Because a study of this scope is not feasible using real organisms, Barve and Wagner began with a model of the 1,397-reaction network used by the bacterium E. coli. From this starting point, they sought to evolve the network by swapping out a reaction from the E. coli network and replacing it with a randomly selected reaction from the pool of known metabolic reactions. (Although science has not documented every metabolic reaction in nature, metabolism is relatively well understood and is easier to work with and more universal than other systems.)
They set up one requirement for this swap: The network must remain able to use glucose. This requirement served as a stand-in for natural selection, and it filtered out the dysfunctional swaps.
Barve and Wagner produced 500 new metabolic networks, each the result of 5,000 swaps. They then evaluated each one, asking whether it could metabolize any of 49 other carbon sources in addition to glucose. It turned out that 96 percent of the networks could employ multiple carbon sources. The average network could use almost five of them. In other words, one adaptation (viability on glucose) was accompanied by multiple potential exaptations.
The results weren’t limited to glucose-driven networks. Wagner and Barve repeated the experiment, selecting for the ability to use each of the other 49 carbon source molecules, and found that the majority of these randomly created networks could function on multiple carbon sources.
They also found that this flexibility couldn't be easily explained by so-called metabolic proximity between carbon sources.
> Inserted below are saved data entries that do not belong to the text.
(* ===== verification/Tls.v ===== *)
(** * TLS configuration ([lib/src/tls.rs])

    Reading keys and certificates and choosing the roots of trust.  [rustls]
    and [rustls_pemfile] are the class [TlsLib]: the PEM reader one item at a
    time, which certificates parse, and whether a chain and key form a
    configuration. *)

From S2P Require Import Prelude.

(** [rustls_pemfile::Item]; the loader looks at the three key cases only. *)
Inductive PemItem :=
  | RSAKey (key : string)
  | PKCS8Key (key : string)
  | ECKey (key : string)
  | OtherItem.

(** [std::fs]: the contents of the readable files. *)
Definition FileSystem := string -> option string.

Class TlsLib := {
  (** [rustls_pemfile::read_one]: the next item and the rest of the input *)
  read_one : string -> result string (option (PemItem * string));
  (** reading an item consumes input *)
  read_one_progress : forall s i s', read_one s = Ok (Some (i, s')) ->
    (String.length s' < String.length s)%nat;
  (** [rustls_pemfile::certs] *)
  pem_certs : string -> result string (list string);
  (** [RootCertStore::add] *)
  parsable : string -> bool;
  (** [with_single_cert] accepts the chain and key *)
  single_cert_ok : list string -> string -> bool;
  (** [rustls::Ticketer::new()], which fails when the system has no random
      numbers *)
  ticketer_new : result string unit;
}.

Inductive RootCertStore :=
  | RootCerts (certs : list string)
  | WebpkiRoots.

Inductive ClientVerifier :=
  | AllowAnyAuthenticatedClient (roots : list string)
  | NoClientAuth.

Inductive Ticketer := RustlsTicketer | NeverProducesTickets.

Record ServerConfig := {
  client_verifier : ClientVerifier;
  server_certs : list string;
  server_key : string;
  ticketer : Ticketer;
  session_cache : nat;
  max_early_data_size : Z;
  server_alpn : list string;
}.

Record ClientConfig := {
  root_store : RootCertStore;
  client_certs : list string;
  client_auth_key : string;
  enable_early_data : bool;
  alpn_protocols : list string;
}.

(** [rustls::server::ProducesTickets] as a trait object. *)
Record ProducesTickets := {
  enabled : bool;
  lifetime : Z;
  encrypt : string -> option string;
  decrypt : string -> option string;
}.

Definition never_produces_tickets : ProducesTickets := {|
  enabled := false;
  lifetime := 0;
  encrypt := fun _ => None;
  decrypt := fun _ => None;
|}.

(** [ServerCertVerified::assertion] and [HandshakeSignatureValid::assertion] *)
Inductive Assertion := assertion.

Record ServerCertVerifier := {
  verify_server_cert (end_entity : string) (intermediates : list string) (server_name : string)
    (scts : list string) (ocsp_response : string) (now : Z) : result string Assertion;
  verify_tls12_signature (message cert dss : string) : result string Assertion;
  verify_tls13_signature (message cert dss : string) : result string Assertion;
}.

(** Not used by the program: [build_tls_client_config] keeps rustls's own
    verifier. *)
Definition NoVerifier : ServerCertVerifier := {|
  verify_server_cert := fun _ _ _ _ _ _ => Ok assertion;
  verify_tls12_signature := fun _ _ _ => Ok assertion;
  verify_tls13_signature := fun _ _ _ => Ok assertion;
|}.

Definition QUIC_ALPN : string := "h3".

(** [.context(msg)] keeps [msg] as the displayed error. *)
Definition context {A B} (msg : string) (r : result B A) : result string A :=
  result_map_err (fun _ => msg) r.

Definition open_file (fs : FileSystem) (msg filename : string) : result string string :=
  match fs filename with Some s => Ok s | None => Err msg end.

Section Tls.
Context `{TL : TlsLib} (fs : FileSystem).

(** The loop of [load_private_key]; [None] when the fuel runs out. *)
Fixpoint key_loop (fuel : nat) (reader : string) : option (result string string) :=
  match fuel with
  | O => None
  | S fuel =>
      match read_one reader with
      | Err e => Some (Err e)
      | Ok (Some (RSAKey key, _)) => Some (Ok key)
      | Ok (Some (PKCS8Key key, _)) => Some (Ok key)
      | Ok (Some (ECKey key, _)) => Some (Ok key)
      | Ok None => Some (Err "no keys found (encrypted keys not supported)")
      | Ok (Some (OtherItem, reader)) => key_loop fuel reader
      end
  end.

Definition load_private_key (filename : string) : result string string :=
  keyfile ← open_file fs "cannot open private key file" filename;
  default (Err EmptyString) (key_loop (S (String.length keyfile)) keyfile).

Definition load_certs (filename : string) : result string (list string) :=
  certfile ← open_file fs "cannot open certificate file" filename;
  pem_certs certfile.

(** [RootCertStore::add_parsable_certificates] *)
Definition add_parsable (certs : list string) : list string :=
  filter (fun c => parsable c = true) certs.

Definition build_client_root_store (cafile : option string) : result string RootCertStore :=
  match cafile with
  | Some cafile =>
      pem ← open_file fs "cannot open ca file" cafile;
      certs ← pem_certs pem;
      let added := add_parsable certs in
      if decide (length added = 0%nat) then Err "cannot parse cert"
      else Ok (RootCerts added)
  | None => Ok WebpkiRoots
  end.

(** The loop [client_auth_roots.add(&cert)?] *)
Fixpoint add_roots (roots certs : list string) : result string (list string) :=
  match certs with
  | [] => Ok roots
  | cert :: certs =>
      if parsable cert then add_roots (roots ++ [cert]) certs else Err "invalid certificate"
  end.

Definition build_tls_server_config (certs key : string) (client_ca : option string)
    : result string ServerConfig :=
  certs ← load_certs certs;
  keys ← load_private_key key;
  client_verifier ←
    match client_ca with
    | Some client_certs =>
        client_certs ← load_certs client_certs;
        client_auth_roots ← add_roots [] client_certs;
        Ok (AllowAnyAuthenticatedClient client_auth_roots)
    | None => Ok NoClientAuth
    end;
  if single_cert_ok certs keys then
    _ ← ticketer_new;
    Ok {| client_verifier := client_verifier; server_certs := certs; server_key := keys;
          ticketer := RustlsTicketer; session_cache := 256; max_early_data_size := 0;
          server_alpn := [] |}
  else Err "invalid private key".

Definition build_tls_client_config (cacert : option string) (client_cert client_key : string)
    : result string ClientConfig :=
  root_store ← build_client_root_store cacert;
  certs ← load_certs client_cert;
  key ← load_private_key client_key;
  if single_cert_ok certs key then
    Ok {| root_store := root_store; client_certs := certs; client_auth_key := key;
          enable_early_data := false; alpn_protocols := [] |}
  else Err "invalid private key".

(** ** The key loop terminates and returns the first key *)

(** The items the reader produces from [s], up to the first error. *)
Inductive reads : string -> list PemItem -> option string -> Prop :=
  | reads_end s : read_one s = Ok None -> reads s [] None
  | reads_err s e : read_one s = Err e -> reads s [] (Some e)
  | reads_item s i s' l e : read_one s = Ok (Some (i, s')) -> reads s' l e -> reads s (i :: l) e.

Definition item_key (i : PemItem) : option string :=
  match i with RSAKey k | PKCS8Key k | ECKey k => Some k | OtherItem => None end.

Lemma key_loop_spec fuel s :
  (String.length s < fuel)%nat ->
  exists l e, reads s l e /\ key_loop fuel s =
    Some (match head (omap item_key l) with
          | Some k => Ok k
          | None => Err (default "no keys found (encrypted keys not supported)" e)
          end).
Proof.
  revert s; induction fuel as [|fuel IH]; intros s Hf; [lia|]. cbn [key_loop].
  destruct (read_one s) as [[[i s']|]|e] eqn:E.
  - pose proof (read_one_progress _ _ _ E) as Hp.
    destruct (IH s') as (l & e & Hr & Hk); [lia|].
    exists (i :: l), e. split; [by eapply reads_item|]. by destruct i.
  - exists [], None. split; [by constructor|done].
  - exists [], (Some e). split; [by constructor|done].
Qed.

(** C39: For every readable file the loop over the PEM items ends, with the first
    key of the file in any of the three encodings, or an error when an item
    is malformed before a key is found or there is no key at all. *)
Theorem load_private_key_first filename s :
  fs filename = Some s ->
  exists items e, reads s items e /\
    load_private_key filename =
      match head (omap item_key items) with
      | Some k => Ok k
      | None => Err (default "no keys found (encrypted keys not supported)" e)
      end.
Proof.
  intros Hf. unfold load_private_key, open_file. rewrite Hf. cbn -[key_loop].
  destruct (key_loop_spec (S (String.length s)) s) as (l & e & Hr & ->); [lia|].
  exists l, e. by split.
Qed.

Lemma add_roots_spec roots certs r :
  add_roots roots certs = Ok r -> r = roots ++ certs /\ Forall (fun c => parsable c = true) certs.
Proof.
  revert roots; induction certs as [|c certs IH]; intros roots; simpl.
  - intros [= <-]. by rewrite app_nil_r.
  - destruct (parsable c) eqn:E; [|done]. intros H.
    destruct (IH _ H) as [-> Hf]. rewrite <- app_assoc. split; [done|by constructor].
Qed.

(** C34: Mutual authentication: a server configuration demands client
    certificates exactly when a client CA is given, and then trusts all of
    its certificates and nothing else. *)
Theorem server_config_client_auth certs key client_ca cfg :
  build_tls_server_config certs key client_ca = Ok cfg ->
  match client_ca with
  | None => client_verifier cfg = NoClientAuth
  | Some ca => exists l, load_certs ca = Ok l /\ Forall (fun c => parsable c = true) l
      /\ client_verifier cfg = AllowAnyAuthenticatedClient l
  end
  /\ load_certs certs = Ok (server_certs cfg) /\ load_private_key key = Ok (server_key cfg).
Proof.
  unfold build_tls_server_config. destruct (load_certs certs) as [cs|] eqn:E1; [|done].
  destruct (load_private_key key) as [k|] eqn:E2; [|done]. cbn.
  destruct client_ca as [ca|]; cbn.
  - destruct (load_certs ca) as [l|] eqn:E3; [|done]. cbn.
    destruct (add_roots [] l) as [r|] eqn:E4; [|done]. cbn.
    apply add_roots_spec in E4 as [-> Hf]. case_match; [|done]. destruct ticketer_new; [|done]. intros [= <-]. simpl.
    split; [|done]. by exists l.
  - case_match; [|done]. destruct ticketer_new; [|done]. intros [= <-]. done.
Qed.

(** C40: A client never trusts an empty set of roots: with a CA file at least one
    certificate of it parsed (the others are skipped), without one the
    built-in roots are used. *)
Theorem client_roots_nonempty cacert cert key cfg :
  build_tls_client_config cacert cert key = Ok cfg ->
  match cacert, root_store cfg with
  | None, WebpkiRoots => True
  | Some ca, RootCerts l => l <> [] /\ exists pem all, fs ca = Some pem /\ pem_certs pem = Ok all
      /\ forall c, c ∈ l <-> c ∈ all /\ parsable c = true
  | _, _ => False
  end.
Proof.
  unfold build_tls_client_config. destruct (build_client_root_store cacert) as [rs|] eqn:E; [|done].
  cbn. destruct (load_certs cert); [|done]. cbn. destruct (load_private_key key); [|done]. cbn.
  case_match; [|done]. intros [= <-]. simpl. revert E. unfold build_client_root_store, open_file.
  destruct cacert as [ca|]; [|by intros [= <-]].
  destruct (fs ca) as [pem|] eqn:Ef; [|done]. cbn.
  destruct (pem_certs pem) as [all|] eqn:Ec; [|done]. cbn.
  case_decide as D; [done|]. intros [= <-]. split; [by destruct (add_parsable all)|].
  exists pem, all. repeat split; try done; unfold add_parsable in *.
  all: rewrite list_elem_of_filter in *; tauto.
Qed.
End Tls.

(** ** A PEM reader for the witnesses: one character per item *)

Definition char_item (c : ascii) : PemItem :=
  if decide (c = "r"%char) then RSAKey "rsa"
  else if decide (c = "p"%char) then PKCS8Key "pkcs8"
  else if decide (c = "e"%char) then ECKey "ec"
  else OtherItem.

Definition char_read (s : string) : result string (option (PemItem * string)) :=
  match s with
  | EmptyString => Ok None
  | String c s' => if decide (c = "!"%char) then Err "bad pem" else Ok (Some (char_item c, s'))
  end.

Lemma char_read_progress s i s' :
  char_read s = Ok (Some (i, s')) -> (String.length s' < String.length s)%nat.
Proof. destruct s as [|c s]; simpl; [done|]. case_decide; [done|]. intros [= _ <-]. lia. Qed.

#[export] Instance char_pem : TlsLib := {|
  read_one := char_read;
  read_one_progress := char_read_progress;
  pem_certs := fun s => Ok (match s with EmptyString => [] | _ => [s] end);
  parsable := fun s => bool_decide (s <> "garbage");
  single_cert_ok := fun _ _ => true;
  ticketer_new := Ok tt;
|}.

Definition example_fs : FileSystem := fun f =>
  if decide (f = "key.pem") then Some "cep"
  else if decide (f = "cert.pem") then Some "cert"
  else if decide (f = "ca.pem") then Some "ca" else None.

Lemma load_private_key_first_witness :
  exists items e, reads "cep" items e /\
    load_private_key example_fs "key.pem" =
      match head (omap item_key items) with
      | Some k => Ok k
      | None => Err (default "no keys found (encrypted keys not supported)" e)
      end.
Proof. apply (load_private_key_first example_fs "key.pem" "cep"). reflexivity. Defined.

Lemma server_config_client_auth_witness :
  exists cfg, build_tls_server_config example_fs "cert.pem" "key.pem" (Some "ca.pem") = Ok cfg
    /\ ((exists l, load_certs example_fs "ca.pem" = Ok l /\ Forall (fun c => parsable c = true) l
        /\ client_verifier cfg = AllowAnyAuthenticatedClient l)
    /\ load_certs example_fs "cert.pem" = Ok (server_certs cfg)
    /\ load_private_key example_fs "key.pem" = Ok (server_key cfg)).
Proof.
  eexists. split; [vm_compute; reflexivity|].
  apply (server_config_client_auth example_fs "cert.pem" "key.pem" (Some "ca.pem")).
  vm_compute. reflexivity.
Defined.

Lemma client_roots_nonempty_witness :
  exists cfg, build_tls_client_config example_fs (Some "ca.pem") "cert.pem" "key.pem" = Ok cfg
    /\ match root_store cfg with
       | RootCerts l => l <> [] /\ exists pem all, example_fs "ca.pem" = Some pem
           /\ pem_certs pem = Ok all /\ forall c, c ∈ l <-> c ∈ all /\ parsable c = true
       | WebpkiRoots => False
       end.
Proof.
  eexists. split; [vm_compute; reflexivity|].
  apply (client_roots_nonempty example_fs (Some "ca.pem") "cert.pem" "key.pem").
  vm_compute. reflexivity.
Defined.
In other words, a network that could use glucose was not reliably predisposed to be able to use a molecule that could be easily made from glucose. “If that was the only explanation for the incidence of exaptation, that would not be interesting,” Wagner said. “It would be a necessary consequence of how biochemistry works.”
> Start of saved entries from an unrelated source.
(** From index [i], [k] calls within the list return the next [k] items. *)
Lemma round_robin_segment k i items :
  (0 < k)%nat -> (i + k <= length items)%nat ->
  round_robin_run k i items =
    Done (Some <$> take k (drop i items), ((i + k) mod length items)%nat).
Proof.
  revert i; induction k as [|k IH]; intros i Hk Hi; [lia|].
  destruct (lookup_lt_is_Some_2 items i) as [x Hx]; [lia|].
  cbn [round_robin_run]. unfold round_robin_next at 1.
  rewrite decide_False, Hx by lia. cbn.
  rewrite (drop_S _ _ _ Hx). cbn.
  destruct (decide (k = 0%nat)) as [->|Hk0].
  - cbn. by rewrite take_0.
  - rewrite Nat.mod_small by lia. rewrite IH by lia. cbn.
    replace (i + 1)%nat with (S i) by lia.
    by replace (S i + k)%nat with (i + S k)%nat by lia.
Qed.

(** C21: Fairness: on an unchanged list of [n] items, [n] consecutive calls return
    every item exactly once, in list order starting at the current index,
    and end at the same index. *)
Theorem round_robin_fair i items :
  (i < length items)%nat ->
  round_robin_run (length items) i items = Done (Some <$> (drop i items ++ take i items), i).
Proof.
  intros Hi. replace (length items) with (length items - i + i)%nat at 1 by lia.
  rewrite round_robin_run_app, round_robin_segment by lia. cbn.
  replace (i + (length items - i))%nat with (length items) by lia.
  rewrite Nat.Div0.mod_same.
  rewrite (take_ge (drop i items)) by (rewrite length_drop; lia).
  destruct (decide (i = 0%nat)) as [->|H0].
  - cbn. by rewrite take_0, !app_nil_r.
  - rewrite round_robin_segment by lia. cbn.
    by rewrite fmap_app, drop_0, Nat.mod_small by lia.
Qed.

(** The index is not adapted to the list it is used on: when fewer backends
    are available than before, the call returns nothing although the list is
    not empty, and only the next call returns an item. *)
Theorem round_robin_stale_index i items :
  (0 < length items <= i)%nat ->
  exists j, round_robin_next i items = Done (None, j) /\ (j < length items)%nat
    /\ exists x k, round_robin_next j items = Done (Some x, k).
Proof.
  intros Hi. assert (Hj : ((i + 1) mod length items < length items)%nat)
    by (apply Nat.mod_upper_bound; lia).
  exists ((i + 1) mod length items)%nat. unfold round_robin_next.
  rewrite !decide_False by lia. rewrite (lookup_ge_None_2 items i) by lia.
  split; [done|]. split; [done|].
  destruct (lookup_lt_is_Some_2 items _ Hj) as [x Hx]. rewrite Hx. eauto.
Qed.
End RoundRobinSpec.

(** ** Least loaded time *)

Section LeastLoadedSpec.
Context {T : Type} `{F : F64}.

(** The comparison is a total preorder: no cost is a NaN. *)
Class TotalCost (P : f64 -> Prop) : Prop := {
  fleb_total : forall a b, P a -> P b -> fleb a b = false -> fleb b a = true;
  fleb_trans : forall a b c, P a -> P b -> P c ->
    fleb a b = true -> fleb b c = true -> fleb a c = true;
  fleb_refl : forall a, P a -> fleb a a = true;
}.

Context (c : T -> f64) (P : f64 -> Prop) `{!TotalCost P}.

Lemma least_loaded_loop_spec best backends :
  P (c best) -> (forall x, x ∈ backends -> P (c x)) ->
  exists x, least_loaded_loop (fun y => Done (c y)) (Some (c best, best)) backends
      = Done (Some (c x, x))
    /\ P (c x) /\ x ∈ best :: backends
    /\ (forall y, y ∈ best :: backends -> fleb (c x) (c y) = true)
    /\ exists l1 l2, best :: backends = l1 ++ x :: l2
         /\ forall y, y ∈ l1 -> fleb (c y) (c x) = false.
Proof.
  revert best; induction backends as [|b backends IH]; intros best Hb HP; simpl.
  - exists best. split; [done|]. split; [done|]. split; [set_solver|].
    split; [intros y Hy; apply list_elem_of_singleton in Hy as ->; by apply fleb_refl|].
    exists [], []. split; [done|]. intros y Hy. by apply not_elem_of_nil in Hy.
  - assert (Pb : P (c b)) by (apply HP; set_solver).
    assert (HP' : forall x, x ∈ backends -> P (c x)) by (intros; apply HP; set_solver).
    destruct (fleb (c best) (c b)) eqn:E; simpl.
    + destruct (IH best Hb HP') as (x & E1 & Px & Hx & Hmin & l1 & l2 & Hl & Hf).
      exists x. split; [done|]. split; [done|]. split; [set_solver|].
      assert (Hxb : fleb (c x) (c b) = true).
      { apply (fleb_trans (c x) (c best) (c b)); try done. apply Hmin. set_solver. }
      split. { intros y Hy. rewrite !elem_of_cons in Hy.
        destruct Hy as [->|[->|Hy]]; [apply Hmin; set_solver|done|apply Hmin; set_solver]. }
      destruct l1 as [|z l1]; simplify_eq/=.
      * exists [], (b :: l2). split; [done|]. intros y Hy. by apply not_elem_of_nil in Hy.
      * exists (z :: b :: l1), l2. split; [done|]. intros y Hy. rewrite !elem_of_cons in Hy.
        destruct Hy as [->|[->|Hy]]; [apply Hf; set_solver| |apply Hf; set_solver].
        destruct (fleb (c b) (c x)) eqn:Ebx; [|done].
        rewrite <- (Hf z) by set_solver. symmetry. by apply (fleb_trans (c z) (c b) (c x)).
    + destruct (IH b Pb HP') as (x & E1 & Px & Hx & Hmin & l1 & l2 & Hl & Hf).
      exists x. split; [done|]. split; [done|]. split; [set_solver|].
      assert (Hbb : fleb (c b) (c best) = true) by (by apply fleb_total).
      split. { intros y Hy. rewrite !elem_of_cons in Hy.
        destruct Hy as [->|Hy]; [|apply Hmin; set_solver].
        apply (fleb_trans (c x) (c b) (c best)); try done. apply Hmin. set_solver. }
      exists (best :: l1), l2. split; [simpl; by f_equal|]. intros y Hy.
      rewrite elem_of_cons in Hy. destruct Hy as [->|Hy]; [|by apply Hf].
      destruct (fleb (c best) (c x)) eqn:Ebx; [|done].
      rewrite <- E. symmetry. apply (fleb_trans (c best) (c x) (c b)); try done. apply Hmin. set_solver.
Qed.

(** C22: The least-loaded algorithm returns a backend of minimal cost, the first
    of them in list order, and nothing only for the empty list. *)
Theorem least_loaded_min backends :
  (forall x, x ∈ backends -> P (c x)) ->
  match backends with
  | [] => least_loaded_next (fun y => Done (c y)) backends = Done None
  | _ => exists x, least_loaded_next (fun y => Done (c y)) backends = Done (Some x)
      /\ (forall y, y ∈ backends -> fleb (c x) (c y) = true)
      /\ exists l1 l2, backends = l1 ++ x :: l2
           /\ forall y, y ∈ l1 -> fleb (c y) (c x) = false
  end.
Proof.
  intros HP. destruct backends as [|b backends]; [done|].
  destruct (least_loaded_loop_spec b backends) as (x & E & _ & _ & Hmin & Hl).
  { apply HP. set_solver. }
  { intros x Hx. apply HP. set_solver. }
  exists x. unfold least_loaded_next. cbn. rewrite E. by repeat split.
Qed.
End LeastLoadedSpec.

#[export] Instance RF64_total : TotalCost (F := RF64) (fun _ => True).
Proof.
  split; simpl; unfold Rleb; intros; repeat case_match; try done; lra.
Qed.

(** ** Uri hash *)

Section UriHashSpec.
Context {T : Type} (ring_get : string -> option nat).
Implicit Types items : list T.

Lemma uri_hash_loop_spec n bid items :
  (0 < length items)%nat -> (2 <= n)%nat ->
  exists j x, uri_hash_loop n bid items = Done (Some x) /\ items !! j = Some x
    /\ j = (if decide (bid < length items)%nat then bid else (bid + 1) mod length items)%nat.
Proof.
  intros Hl Hn. destruct n as [|[|n]]; [lia..|]. cbn [uri_hash_loop].
  destruct (decide (bid < length items)%nat) as [C|C].
  - destruct (lookup_lt_is_Some_2 items bid C) as [x Hx]. rewrite Hx. eauto.
  - rewrite (lookup_ge_None_2 items bid) by lia. rewrite decide_False by lia.
    assert (Hj : ((bid + 1) mod length items < length items)%nat)
      by (apply Nat.mod_upper_bound; lia).
    destruct (lookup_lt_is_Some_2 items _ Hj) as [x Hx]. rewrite Hx. eauto.
Qed.

Lemma uri_hash_next_spec items info :
  (0 < length items)%nat ->
  exists j x, uri_hash_next ring_get items info = Done (Some x) /\ items !! j = Some x
    /\ j = match ring_get (get_hostname info) with
           | Some bid => (if decide (bid < length items)%nat then bid
                          else (bid + 1) mod length items)%nat
           | None => 0%nat
           end.
Proof.
  intros Hl. unfold uri_hash_next. destruct (ring_get (get_hostname info)) as [bid|].
  - destruct (uri_hash_loop_spec (length items + 1) bid items) as (j & x & E & Hx & Hj); [lia..|].
    exists j, x. rewrite E. by repeat split.
  - destruct (lookup_lt_is_Some_2 items 0 Hl) as [x Hx]. exists 0%nat, x. by rewrite Hx.
Qed.
(** C23: On a non-empty list the URI hash always returns an item, within two
    rounds of its loop: the ring's item when its index is in range, the next
    index modulo the length otherwise, the first item for an empty ring.
    The result depends only on the host name and the list. *)
Theorem uri_hash_total items info :
  (0 < length items)%nat ->
  exists j x, uri_hash_next ring_get items info = Done (Some x) /\ items !! j = Some x
    /\ j = match ring_get (get_hostname info) with
           | Some bid => (if decide (bid < length items)%nat then bid
                          else (bid + 1) mod length items)%nat
           | None => 0%nat
           end.
Proof. apply uri_hash_next_spec. Qed.
End UriHashSpec.

(** ** All algorithms return an item of the list *)

Section Member.
Context {T : Type} `{F : F64} `{HR : HashRing}.

Lemma least_loaded_loop_member (cost : T -> outcome f64) b backends c x :
  least_loaded_loop cost b backends = Done (Some (c, x)) ->
  x ∈ backends \/ (exists c0, b = Some (c0, x)).
Proof.
  revert b; induction backends as [|y backends IH]; intros b; cbn.
  - intros [= ->]. eauto.
  - destruct (cost y) as [cy|]; cbn; [|done]. intros E. apply IH in E as [E|[c0 E]]; [set_solver|].
    destruct b as [[ct bk]|]; [destruct (fleb ct cy)|]; simplify_eq; try set_solver; eauto.
Qed.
Instead, the complexity of the network appeared to determine its flexibility; the more reactions in a network, the greater its potential for exaptation. “A lot of what organisms do could actually be engineered in a much simpler way,” Wagner said. “This result suggests this complexity can have important byproducts, namely traits that are potentially beneficial.”
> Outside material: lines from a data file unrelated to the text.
Lemma add_tasks_inv s hs (js : list job) :
  pool_inv s hs -> Forall (job_ok (known (p_world s))) js ->
  pool_inv {| p_tasks := p_tasks s ++ spawn_all (job_prog rules) js; p_world := p_world s |}
    (hs ++ replicate (length js) free).
Proof.
  intros [H1 H2 H3 H4] Hjs. unfold spawn_all. split; simpl; [| | |done].
  - by rewrite !length_app, length_replicate, length_fmap, H1.
  - intros i j p h Ht Hh. apply lookup_app_Some in Ht as [Ht|[Hge Ht]].
    + rewrite lookup_app_l in Hh by (rewrite H1; by eapply lookup_lt_Some). by eapply H2.
    + rewrite lookup_app_r in Hh by (by rewrite H1). rewrite H1 in Hh.
      apply lookup_replicate in Hh as [-> _]. rewrite list_lookup_fmap in Ht.
      destruct (js !! (i - length (p_tasks s))%nat) as [j0|] eqn:Ej; [|done]. simpl in Ht.
      injection Ht as <- <-. apply safe_job.
      apply (proj1 (list.Forall_forall _ _) Hjs). by eapply list_elem_of_lookup_2.
  - destruct H3 as [W1 W2 W3]. split.
    + intros b r wr Hb. rewrite !count_app, !count_free by done. rewrite !Nat.add_0_r. by apply W1.
    + intros c l Hc. rewrite count_app, count_free by done. rewrite Nat.add_0_r. by apply W2.
    + apply Forall_app_2; [done|]. apply Forall_replicate. by split.
Qed.

Lemma step_task_inv s hs i e s' :
  pool_inv s hs -> step_task body (job_prog rules) i e s = Some s' ->
  exists j p p' h h' js, p_tasks s !! i = Some (j, p) /\ hs !! i = Some h /\
    held_step e p p' (p_world s) (p_world s') js h h' /\
    p_tasks s' = <[i := (j, p')]> (p_tasks s) ++ spawn_all (job_prog rules) js /\
    pool_inv s' (<[i := h']> hs ++ replicate (length js) free).
Proof.
  intros Hinv. unfold step_task. destruct (p_tasks s !! i) as [[j p]|] eqn:Et; [|done]. cbn.
  destruct (step_prog body e p (p_world s)) as [[[p' w'] js]|] eqn:Es; [|done]. cbn.
  intros [= <-]. pose proof Hinv as [H1 H2 H3 H4].
  destruct (lookup_lt_is_Some_2 hs i) as [h Hh]; [rewrite H1; by eapply lookup_lt_Some|].
  destruct (step_prog_inv e h p p' _ w' js Es) as (h' & G0 & G1 & G2 & G3 & G4 & G5); [by eapply H2|done|].
  exists j, p, p', h, h', js. do 4 (split; [done|]).
  apply (add_tasks_inv {| p_tasks := <[i := (j, p')]> (p_tasks s); p_world := w' |}
    (<[i := h']> hs)); [|done].
  split; cbn [p_tasks p_world]; 
    [etrans; [apply length_insert|]; rewrite H1; symmetry; apply length_insert| | |done].
  - intros i0 j0 p0 h0 Ht0 Hh0. apply list_lookup_insert_Some in Ht0 as [(-> & [= <- <-] & _)|[Hne Ht0]].
    + rewrite list_lookup_insert_eq in Hh0 by (by eapply lookup_lt_Some). by injection Hh0 as <-.
    + rewrite list_lookup_insert_ne in Hh0 by done.
      eapply safe_mono; [apply ends_free_stable|exact G3|by eapply H2].
  - by eapply word_step_ok.
Qed.

Lemma step_inv s hs ev s' :
  pool_inv s hs -> step_pool body (job_prog rules) ev s = Some s' ->
  exists hs', pool_inv s' hs'.
Proof.
  intros Hinv. destruct ev as [i e|j]; simpl.
  - intros H. destruct (step_task_inv s hs i e s' Hinv H) as (? & ? & ? & ? & h' & js & _ & _ & _ & _ & Hinv').
    by eexists.
  - destruct (external j) eqn:Ej; [|done]. intros [= <-]. eexists.
    apply (add_tasks_inv s hs [j]); [done|]. apply Forall_cons_2; [by destruct j|apply Forall_nil_2].
Qed.

Lemma reachable_inv w s :
  fresh_world w -> reachable body (job_prog rules) {| p_tasks := []; p_world := w |} s ->
  exists hs, pool_inv s hs.
Proof.
  intros Hw Hr. induction Hr as [|s ev s' Hr IH Hs]; [by eexists; apply fresh_inv|].
  destruct IH as [hs Hinv]. by eapply step_inv.
Qed.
Barve and Wagner’s work adds to a growing number of examples of exaptation at the molecular level. Thornton, for example, has studied the evolution of hormones and their receptors, which fit together like lock and key. Under the right circumstances, he found, one half of a partnership can be co-opted to give rise to a new hormone-receptor system.
Thirty-one years ago, Gould and Vrba suggested that repetitive DNA sequences known as transposons, which originated from viruses, might serve no direct function at first, but may be used to great advantage later on. Since then, research has shown that transposons played an important role in the evolution of pregnancy. “They come from viruses, but they can be utilized for something they are not built for,” said Gunter Wägner, an evolutionary biologist at Yale University and Andreas Wagner’s former doctoral adviser. The two are not related.
Shifting the Balance
The metabolism study suggests that a healthy portion of novel traits get their start as exaptations. In fact, the ratio skews heavily that way; networks selected for one trait, viability on glucose, had, on average, nearly five non-adaptive traits they could potentially draw upon. Barve and Wagner argue that this should prompt a rethinking of assumptions about the origins of beneficial traits.
Wagner explained by providing a scenario: Imagine that a microbiologist isolates a new bacterium and finds that the bacterium is viable on a fairly common carbon source. “So reflexively this microbiologist would say, well, the bacterium is viable on that carbon source because that is an adaptation, it has helped the bacterium survive in the past,” Wagner said. “But our observations say that is not necessarily true. Maybe this is just one of the byproduct traits.”